// Copyright (c) 2013, Kenton Varda <temporal@gmail.com>
// All rights reserved.
//
// Redistribution and use in source and binary forms, with or without
// modification, are permitted provided that the following conditions are met:
//
// 1. Redistributions of source code must retain the above copyright notice, this
// list of conditions and the following disclaimer.
// 2. Redistributions in binary form must reproduce the above copyright notice,
// this list of conditions and the following disclaimer in the documentation
// and/or other materials provided with the distribution.
//
// THIS SOFTWARE IS PROVIDED BY THE COPYRIGHT HOLDERS AND CONTRIBUTORS "AS IS" AND
// ANY EXPRESS OR IMPLIED WARRANTIES, INCLUDING, BUT NOT LIMITED TO, THE IMPLIED
// WARRANTIES OF MERCHANTABILITY AND FITNESS FOR A PARTICULAR PURPOSE ARE
// DISCLAIMED. IN NO EVENT SHALL THE COPYRIGHT OWNER OR CONTRIBUTORS BE LIABLE FOR
// ANY DIRECT, INDIRECT, INCIDENTAL, SPECIAL, EXEMPLARY, OR CONSEQUENTIAL DAMAGES
// (INCLUDING, BUT NOT LIMITED TO, PROCUREMENT OF SUBSTITUTE GOODS OR SERVICES;
// LOSS OF USE, DATA, OR PROFITS; OR BUSINESS INTERRUPTION) HOWEVER CAUSED AND
// ON ANY THEORY OF LIABILITY, WHETHER IN CONTRACT, STRICT LIABILITY, OR TORT
// (INCLUDING NEGLIGENCE OR OTHERWISE) ARISING IN ANY WAY OUT OF THE USE OF THIS
// SOFTWARE, EVEN IF ADVISED OF THE POSSIBILITY OF SUCH DAMAGE.
#ifndef KJ_EXCEPTION_H_
#define KJ_EXCEPTION_H_
#include "memory.h"
#include "array.h"
#include "string.h"
namespace kj {
class ExceptionImpl;
class Exception {
// Exception thrown in case of fatal errors.
//
// Actually, a subclass of this which also implements std::exception will be thrown, but we hide
// that fact from the interface to avoid #including <exception>.
#ifdef __CDT_PARSER__
// For some reason Eclipse gets confused by the definition of Nature if it's the first thing
// in the class.
typedef void WorkAroundCdtBug;
#endif
public:
enum class Nature {
// What kind of failure? This is informational, not intended for programmatic use.
// Note that the difference between some of these failure types is not always clear. For
// example, a precondition failure may be due to a "local bug" in the calling code, or it
// may be due to invalid input.
PRECONDITION,
LOCAL_BUG,
OS_ERROR,
NETWORK_FAILURE,
OTHER
// Make sure to update the stringifier if you add a new nature.
};
enum class Durability {
TEMPORARY, // Retrying the exact same operation might succeed.
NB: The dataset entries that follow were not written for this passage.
(* ===== verification/Messages.v ===== *)
(** * Messages: the exchange's wire records [rsx-messages/src/lib.rs]

    The records that flow between the tiles and into the log.  Each type is
    its fields without the padding, the layout of its memory image, and a
    [CastRecord] instance, whose laws hold by the layout.  Quantities and prices
    are the [i64] they wrap. *)

From S2P Require Import Prelude Frames.

(** An instance from a layout: the reader pattern matches on all the values. *)
Ltac by_layout L :=
  apply (layout_record L);
  [ intros vs r E; cbn in E; repeat (destruct vs as [|? vs]; try discriminate E); injection E as <-; reflexivity
  | intros r s; cbn; eauto ].

Definition RECORD_FILL : Z := 0.
Definition RECORD_BBO : Z := 1.
Definition RECORD_ORDER_INSERTED : Z := 2.
Definition RECORD_ORDER_CANCELLED : Z := 3.
Definition RECORD_ORDER_DONE : Z := 4.
Definition RECORD_CONFIG_APPLIED : Z := 5.
Definition RECORD_ORDER_ACCEPTED : Z := 7.
Definition RECORD_MARK_PRICE : Z := 8.
Definition RECORD_ORDER_REQUEST : Z := 9.
Definition RECORD_ORDER_RESPONSE : Z := 10.
Definition RECORD_CANCEL_REQUEST : Z := 11.
Definition RECORD_ORDER_FAILED : Z := 12.
Definition RECORD_LIQUIDATION : Z := 13.
Definition GW_STREAM_ID : Z := 200.
Definition CANCEL_REASON_USER_CANCEL : Z := 0.
Definition CANCEL_REASON_REDUCE_ONLY : Z := 1.
Definition CANCEL_REASON_EXPIRY : Z := 2.
Definition CANCEL_REASON_SYSTEM : Z := 3.
Definition CANCEL_REASON_POST_ONLY_REJECT : Z := 4.
Definition CANCEL_REASON_OTHER : Z := 5.

Record FillRecord : Type := mkWireFill {
  wf_seq : Z;
  wf_ts_ns : Z;
  wf_symbol_id : Z;
  wf_taker_user_id : Z;
  wf_maker_user_id : Z;
  wf_taker_fee_bps : Z;
  wf_taker_order_id_hi : Z;
  wf_taker_order_id_lo : Z;
  wf_maker_order_id_hi : Z;
  wf_maker_order_id_lo : Z;
  wf_price : Z;
  wf_qty : Z;
  wf_taker_side : Z;
  wf_reduce_only : Z;
  wf_tif : Z;
  wf_post_only : Z;
  wf_maker_fee_bps : Z;
  wf_gw_in_ns : Z;
  wf_risk_in_ns : Z;
  wf_me_in_ns : Z;
  wf_match_done_ns : Z;
  wf_gw_out_ns : Z;
}.

Definition FillRecord_layout : RecordLayout FillRecord.
Proof.
  refine (mkLayout RECORD_FILL
    [FU 8; FU 4; FU 4; FU 4; FI 4; FU 8; FU 8; FU 8; FU 8; FI 8; FI 8; FU 1; FU 1; FU 1; FU 1; FI 4; FU 8; FU 8;
     FU 8; FU 8; FU 8]
    wf_seq
    (fun r => [wf_ts_ns r; wf_symbol_id r; wf_taker_user_id r; wf_maker_user_id r; wf_taker_fee_bps r;
      wf_taker_order_id_hi r; wf_taker_order_id_lo r; wf_maker_order_id_hi r; wf_maker_order_id_lo r; wf_price r;
      wf_qty r; wf_taker_side r; wf_reduce_only r; wf_tif r; wf_post_only r; wf_maker_fee_bps r; wf_gw_in_ns r;
      wf_risk_in_ns r; wf_me_in_ns r; wf_match_done_ns r; wf_gw_out_ns r])
    (fun vs => match vs with
      | [seq; ts_ns; symbol_id; taker_user_id; maker_user_id; taker_fee_bps; taker_order_id_hi; taker_order_id_lo;
         maker_order_id_hi; maker_order_id_lo; price; qty; taker_side; reduce_only; tif; post_only; maker_fee_bps;
         gw_in_ns; risk_in_ns; me_in_ns; match_done_ns; gw_out_ns] =>
          Some (mkWireFill seq ts_ns symbol_id taker_user_id maker_user_id taker_fee_bps taker_order_id_hi taker_order_id_lo
            maker_order_id_hi maker_order_id_lo price qty taker_side reduce_only tif post_only maker_fee_bps gw_in_ns
            risk_in_ns me_in_ns match_done_ns gw_out_ns)
      | _ => None end) _ _).
  - done.
  - by intros [].
Defined.

#[export] Instance FillRecord_record : CastRecord FillRecord.
Proof. by_layout FillRecord_layout. Defined.

Record BboRecord : Type := mkBboRecord {
  wb_seq : Z;
  wb_ts_ns : Z;
  wb_symbol_id : Z;
  wb_bid_px : Z;
  wb_bid_qty : Z;
  wb_bid_count : Z;
  wb_ask_px : Z;
  wb_ask_qty : Z;
  wb_ask_count : Z;
}.

Definition BboRecord_layout : RecordLayout BboRecord.
Proof.
  refine (mkLayout RECORD_BBO
    [FU 8; FU 4; FPad 4; FI 8; FI 8; FU 4; FPad 4; FI 8; FI 8; FU 4; FPad 4; FPad 56]
    wb_seq
    (fun r => [wb_ts_ns r; wb_symbol_id r; wb_bid_px r; wb_bid_qty r; wb_bid_count r; wb_ask_px r; wb_ask_qty r;
      wb_ask_count r])
    (fun vs => match vs with
      | [seq; ts_ns; symbol_id; bid_px; bid_qty; bid_count; ask_px; ask_qty; ask_count] =>
          Some (mkBboRecord seq ts_ns symbol_id bid_px bid_qty bid_count ask_px ask_qty ask_count)
      | _ => None end) _ _).
  - done.
  - by intros [].
Defined.

#[export] Instance BboRecord_record : CastRecord BboRecord.
Proof. by_layout BboRecord_layout. Defined.

Record OrderInsertedRecord : Type := mkOrderInsertedRecord {
  wn_seq : Z;
  wn_ts_ns : Z;
  wn_symbol_id : Z;
  wn_user_id : Z;
  wn_order_id_hi : Z;
  wn_order_id_lo : Z;
  wn_price : Z;
  wn_qty : Z;
  wn_side : Z;
  wn_reduce_only : Z;
  wn_tif : Z;
  wn_post_only : Z;
}.

Definition OrderInsertedRecord_layout : RecordLayout OrderInsertedRecord.
Proof.
  refine (mkLayout RECORD_ORDER_INSERTED
    [FU 8; FU 4; FU 4; FU 8; FU 8; FI 8; FI 8; FU 1; FU 1; FU 1; FU 1; FPad 4]
    wn_seq
    (fun r => [wn_ts_ns r; wn_symbol_id r; wn_user_id r; wn_order_id_hi r; wn_order_id_lo r; wn_price r; wn_qty r; wn_side r;
      wn_reduce_only r; wn_tif r; wn_post_only r])
    (fun vs => match vs with
      | [seq; ts_ns; symbol_id; user_id; order_id_hi; order_id_lo; price; qty; side; reduce_only; tif; post_only] =>
          Some (mkOrderInsertedRecord seq ts_ns symbol_id user_id order_id_hi order_id_lo price qty side reduce_only tif post_only)
      | _ => None end) _ _).
  - done.
  - by intros [].
Defined.

#[export] Instance OrderInsertedRecord_record : CastRecord OrderInsertedRecord.
Proof. by_layout OrderInsertedRecord_layout. Defined.

Record OrderCancelledRecord : Type := mkOrderCancelledRecord {
  wc_seq : Z;
  wc_ts_ns : Z;
  wc_symbol_id : Z;
  wc_user_id : Z;
  wc_order_id_hi : Z;
  wc_order_id_lo : Z;
  wc_remaining_qty : Z;
  wc_reason : Z;
  wc_reduce_only : Z;
  wc_tif : Z;
  wc_post_only : Z;
}.

Definition OrderCancelledRecord_layout : RecordLayout OrderCancelledRecord.
Proof.
  refine (mkLayout RECORD_ORDER_CANCELLED
    [FU 8; FU 4; FU 4; FU 8; FU 8; FI 8; FU 1; FU 1; FU 1; FU 1; FPad 4; FPad 8]
    wc_seq
    (fun r => [wc_ts_ns r; wc_symbol_id r; wc_user_id r; wc_order_id_hi r; wc_order_id_lo r; wc_remaining_qty r; wc_reason r;
      wc_reduce_only r; wc_tif r; wc_post_only r])
    (fun vs => match vs with
      | [seq; ts_ns; symbol_id; user_id; order_id_hi; order_id_lo; remaining_qty; reason; reduce_only; tif; post_only] =>
          Some (mkOrderCancelledRecord seq ts_ns symbol_id user_id order_id_hi order_id_lo remaining_qty reason reduce_only tif post_only)
      | _ => None end) _ _).
  - done.
  - by intros [].
Defined.

#[export] Instance OrderCancelledRecord_record : CastRecord OrderCancelledRecord.
Proof. by_layout OrderCancelledRecord_layout. Defined.

Record OrderDoneRecord : Type := mkOrderDoneRecord {
  wd_seq : Z;
  wd_ts_ns : Z;
  wd_symbol_id : Z;
  wd_user_id : Z;
  wd_order_id_hi : Z;
  wd_order_id_lo : Z;
  wd_filled_qty : Z;
  wd_remaining_qty : Z;
  wd_final_status : Z;
  wd_reduce_only : Z;
  wd_tif : Z;
  wd_post_only : Z;
  wd_cancel_reason : Z;
  wd_gw_in_ns : Z;
  wd_risk_in_ns : Z;
  wd_me_in_ns : Z;
  wd_match_done_ns : Z;
  wd_gw_out_ns : Z;
}.

Definition OrderDoneRecord_layout : RecordLayout OrderDoneRecord.
Proof.
  refine (mkLayout RECORD_ORDER_DONE
    [FU 8; FU 4; FU 4; FU 8; FU 8; FI 8; FI 8; FU 1; FU 1; FU 1; FU 1; FU 1; FPad 3; FU 8; FU 8; FU 8; FU 8; FU 8;
     FPad 24]
    wd_seq
    (fun r => [wd_ts_ns r; wd_symbol_id r; wd_user_id r; wd_order_id_hi r; wd_order_id_lo r; wd_filled_qty r;
      wd_remaining_qty r; wd_final_status r; wd_reduce_only r; wd_tif r; wd_post_only r; wd_cancel_reason r;
      wd_gw_in_ns r; wd_risk_in_ns r; wd_me_in_ns r; wd_match_done_ns r; wd_gw_out_ns r])
    (fun vs => match vs with
      | [seq; ts_ns; symbol_id; user_id; order_id_hi; order_id_lo; filled_qty; remaining_qty; final_status;
         reduce_only; tif; post_only; cancel_reason; gw_in_ns; risk_in_ns; me_in_ns; match_done_ns; gw_out_ns] =>
          Some (mkOrderDoneRecord seq ts_ns symbol_id user_id order_id_hi order_id_lo filled_qty remaining_qty final_status reduce_only tif
            post_only cancel_reason gw_in_ns risk_in_ns me_in_ns match_done_ns gw_out_ns)
      | _ => None end) _ _).
  - done.
  - by intros [].
Defined.

#[export] Instance OrderDoneRecord_record : CastRecord OrderDoneRecord.
Proof. by_layout OrderDoneRecord_layout. Defined.

Record ConfigAppliedRecord : Type := mkConfigAppliedRecord {
  wg_seq : Z;
  wg_ts_ns : Z;
  wg_symbol_id : Z;
  wg_config_version : Z;
  wg_effective_at_ms : Z;
  wg_applied_at_ns : Z;
}.

Definition ConfigAppliedRecord_layout : RecordLayout ConfigAppliedRecord.
Proof.
  refine (mkLayout RECORD_CONFIG_APPLIED
    [FU 8; FU 4; FPad 4; FU 8; FU 8; FU 8; FPad 16]
    wg_seq
    (fun r => [wg_ts_ns r; wg_symbol_id r; wg_config_version r; wg_effective_at_ms r; wg_applied_at_ns r])
    (fun vs => match vs with
      | [seq; ts_ns; symbol_id; config_version; effective_at_ms; applied_at_ns] =>
          Some (mkConfigAppliedRecord seq ts_ns symbol_id config_version effective_at_ms applied_at_ns)
      | _ => None end) _ _).
  - done.
  - by intros [].
Defined.

#[export] Instance ConfigAppliedRecord_record : CastRecord ConfigAppliedRecord.
Proof. by_layout ConfigAppliedRecord_layout. Defined.

Record OrderAcceptedRecord : Type := mkOrderAcceptedRecord {
  wa_seq : Z;
  wa_ts_ns : Z;
  wa_user_id : Z;
  wa_symbol_id : Z;
  wa_order_id_hi : Z;
  wa_order_id_lo : Z;
  wa_price : Z;
  wa_qty : Z;
  wa_side : Z;
  wa_tif : Z;
  wa_reduce_only : Z;
  wa_post_only : Z;
  wa_cid : Z;
}.

Definition OrderAcceptedRecord_layout : RecordLayout OrderAcceptedRecord.
Proof.
  refine (mkLayout RECORD_ORDER_ACCEPTED
    [FU 8; FU 4; FU 4; FU 8; FU 8; FI 8; FI 8; FU 1; FU 1; FU 1; FU 1; FU 20; FPad 48]
    wa_seq
    (fun r => [wa_ts_ns r; wa_user_id r; wa_symbol_id r; wa_order_id_hi r; wa_order_id_lo r; wa_price r; wa_qty r; wa_side r;
      wa_tif r; wa_reduce_only r; wa_post_only r; wa_cid r])
    (fun vs => match vs with
      | [seq; ts_ns; user_id; symbol_id; order_id_hi; order_id_lo; price; qty; side; tif; reduce_only; post_only; cid] =>
          Some (mkOrderAcceptedRecord seq ts_ns user_id symbol_id order_id_hi order_id_lo price qty side tif reduce_only post_only cid)
      | _ => None end) _ _).
  - done.
  - by intros [].
Defined.

#[export] Instance OrderAcceptedRecord_record : CastRecord OrderAcceptedRecord.
Proof. by_layout OrderAcceptedRecord_layout. Defined.

Record MarkPriceRecord : Type := mkMarkPriceRecord {
  wm_seq : Z;
  wm_ts_ns : Z;
  wm_symbol_id : Z;
  wm_mark_price : Z;
  wm_source_mask : Z;
  wm_source_count : Z;
}.

Definition MarkPriceRecord_layout : RecordLayout MarkPriceRecord.
Proof.
  refine (mkLayout RECORD_MARK_PRICE
    [FU 8; FU 4; FPad 4; FI 8; FU 4; FU 4; FPad 24]
    wm_seq
    (fun r => [wm_ts_ns r; wm_symbol_id r; wm_mark_price r; wm_source_mask r; wm_source_count r])
    (fun vs => match vs with
      | [seq; ts_ns; symbol_id; mark_price; source_mask; source_count] =>
          Some (mkMarkPriceRecord seq ts_ns symbol_id mark_price source_mask source_count)
      | _ => None end) _ _).
  - done.
  - by intros [].
Defined.

#[export] Instance MarkPriceRecord_record : CastRecord MarkPriceRecord.
Proof. by_layout MarkPriceRecord_layout. Defined.

Record OrderFailedRecord : Type := mkOrderFailedRecord {
  wx_seq : Z;
  wx_ts_ns : Z;
  wx_user_id : Z;
  wx_order_id_hi : Z;
  wx_order_id_lo : Z;
  wx_reason : Z;
}.

Definition OrderFailedRecord_layout : RecordLayout OrderFailedRecord.
Proof.
  refine (mkLayout RECORD_ORDER_FAILED
    [FU 8; FU 4; FPad 4; FU 8; FU 8; FU 1; FPad 23]
    wx_seq
    (fun r => [wx_ts_ns r; wx_user_id r; wx_order_id_hi r; wx_order_id_lo r; wx_reason r])
    (fun vs => match vs with
      | [seq; ts_ns; user_id; order_id_hi; order_id_lo; reason] =>
          Some (mkOrderFailedRecord seq ts_ns user_id order_id_hi order_id_lo reason)
      | _ => None end) _ _).
  - done.
  - by intros [].
Defined.

#[export] Instance OrderFailedRecord_record : CastRecord OrderFailedRecord.
Proof. by_layout OrderFailedRecord_layout. Defined.

Record CancelRequest : Type := mkCancelRequest {
  cr_seq : Z;
  cr_ts_ns : Z;
  cr_user_id : Z;
  cr_symbol_id : Z;
  cr_order_id_hi : Z;
  cr_order_id_lo : Z;
}.

Definition CancelRequest_layout : RecordLayout CancelRequest.
Proof.
  refine (mkLayout RECORD_CANCEL_REQUEST
    [FU 8; FU 4; FU 4; FU 8; FU 8; FPad 24]
    cr_seq
    (fun r => [cr_ts_ns r; cr_user_id r; cr_symbol_id r; cr_order_id_hi r; cr_order_id_lo r])
    (fun vs => match vs with
      | [seq; ts_ns; user_id; symbol_id; order_id_hi; order_id_lo] =>
          Some (mkCancelRequest seq ts_ns user_id symbol_id order_id_hi order_id_lo)
      | _ => None end) _ _).
  - done.
  - by intros [].
Defined.

#[export] Instance CancelRequest_record : CastRecord CancelRequest.
Proof. by_layout CancelRequest_layout. Defined.

Record OrderMessage : Type := mkOrderMessage {
  om_seq : Z;
  om_price : Z;
  om_qty : Z;
  om_side : Z;
  om_tif : Z;
  om_reduce_only : Z;
  om_post_only : Z;
  om_user_id : Z;
  om_timestamp_ns : Z;
  om_order_id_hi : Z;
  om_order_id_lo : Z;
  om_risk_in_ns : Z;
}.

Definition OrderMessage_layout : RecordLayout OrderMessage.
Proof.
  refine (mkLayout RECORD_ORDER_REQUEST
    [FI 8; FI 8; FU 1; FU 1; FU 1; FU 1; FPad 4; FU 4; FPad 4; FU 8; FU 8; FU 8; FU 8; FPad 56]
    om_seq
    (fun r => [om_price r; om_qty r; om_side r; om_tif r; om_reduce_only r; om_post_only r; om_user_id r; om_timestamp_ns r;
      om_order_id_hi r; om_order_id_lo r; om_risk_in_ns r])
    (fun vs => match vs with
      | [seq; price; qty; side; tif; reduce_only; post_only; user_id; timestamp_ns; order_id_hi; order_id_lo;
         risk_in_ns] =>
          Some (mkOrderMessage seq price qty side tif reduce_only post_only user_id timestamp_ns order_id_hi order_id_lo risk_in_ns)
      | _ => None end) _ _).
  - done.
  - by intros [].
Defined.

#[export] Instance OrderMessage_record : CastRecord OrderMessage.
Proof. by_layout OrderMessage_layout. Defined.

Record LiquidationRecord : Type := mkWireLiquidation {
  wl_seq : Z;
  wl_ts_ns : Z;
  wl_user_id : Z;
  wl_symbol_id : Z;
  wl_status : Z;
  wl_side : Z;
  wl_round : Z;
  wl_qty : Z;
  wl_price : Z;
  wl_slip_bps : Z;
}.

Definition LiquidationRecord_layout : RecordLayout LiquidationRecord.
Proof.
  refine (mkLayout RECORD_LIQUIDATION
    [FU 8; FU 4; FU 4; FU 1; FU 1; FPad 2; FU 4; FI 8; FI 8; FI 8; FPad 8]
    wl_seq
    (fun r => [wl_ts_ns r; wl_user_id r; wl_symbol_id r; wl_status r; wl_side r; wl_round r; wl_qty r; wl_price r;
      wl_slip_bps r])
    (fun vs => match vs with
      | [seq; ts_ns; user_id; symbol_id; status; side; round; qty; price; slip_bps] =>
          Some (mkWireLiquidation seq ts_ns user_id symbol_id status side round qty price slip_bps)
      | _ => None end) _ _).
  - done.
  - by intros [].
Defined.

#[export] Instance LiquidationRecord_record : CastRecord LiquidationRecord.
Proof. by_layout LiquidationRecord_layout. Defined.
PERMANENT // Retrying the exact same operation will fail in exactly the same way.
// Make sure to update the stringifier if you add a new durability.
};
Exception(Nature nature, Durability durability, const char* file, int line,
String description = nullptr) noexcept;
Exception(const Exception& other) noexcept;
Exception(Exception&& other) = default;
~Exception() noexcept;
const char* getFile() const { return file; }
int getLine() const { return line; }
Nature getNature() const { return nature; }
Durability getDurability() const { return durability; }
StringPtr getDescription() const { return description; }
ArrayPtr<void* const> getStackTrace() const { return arrayPtr(trace, traceCount); }
struct Context {
// Describes a bit about what was going on when the exception was thrown.
const char* file;
int line;
String description;
Maybe<Own<Context>> next;
Context(const char* file, int line, String&& description, Maybe<Own<Context>>&& next)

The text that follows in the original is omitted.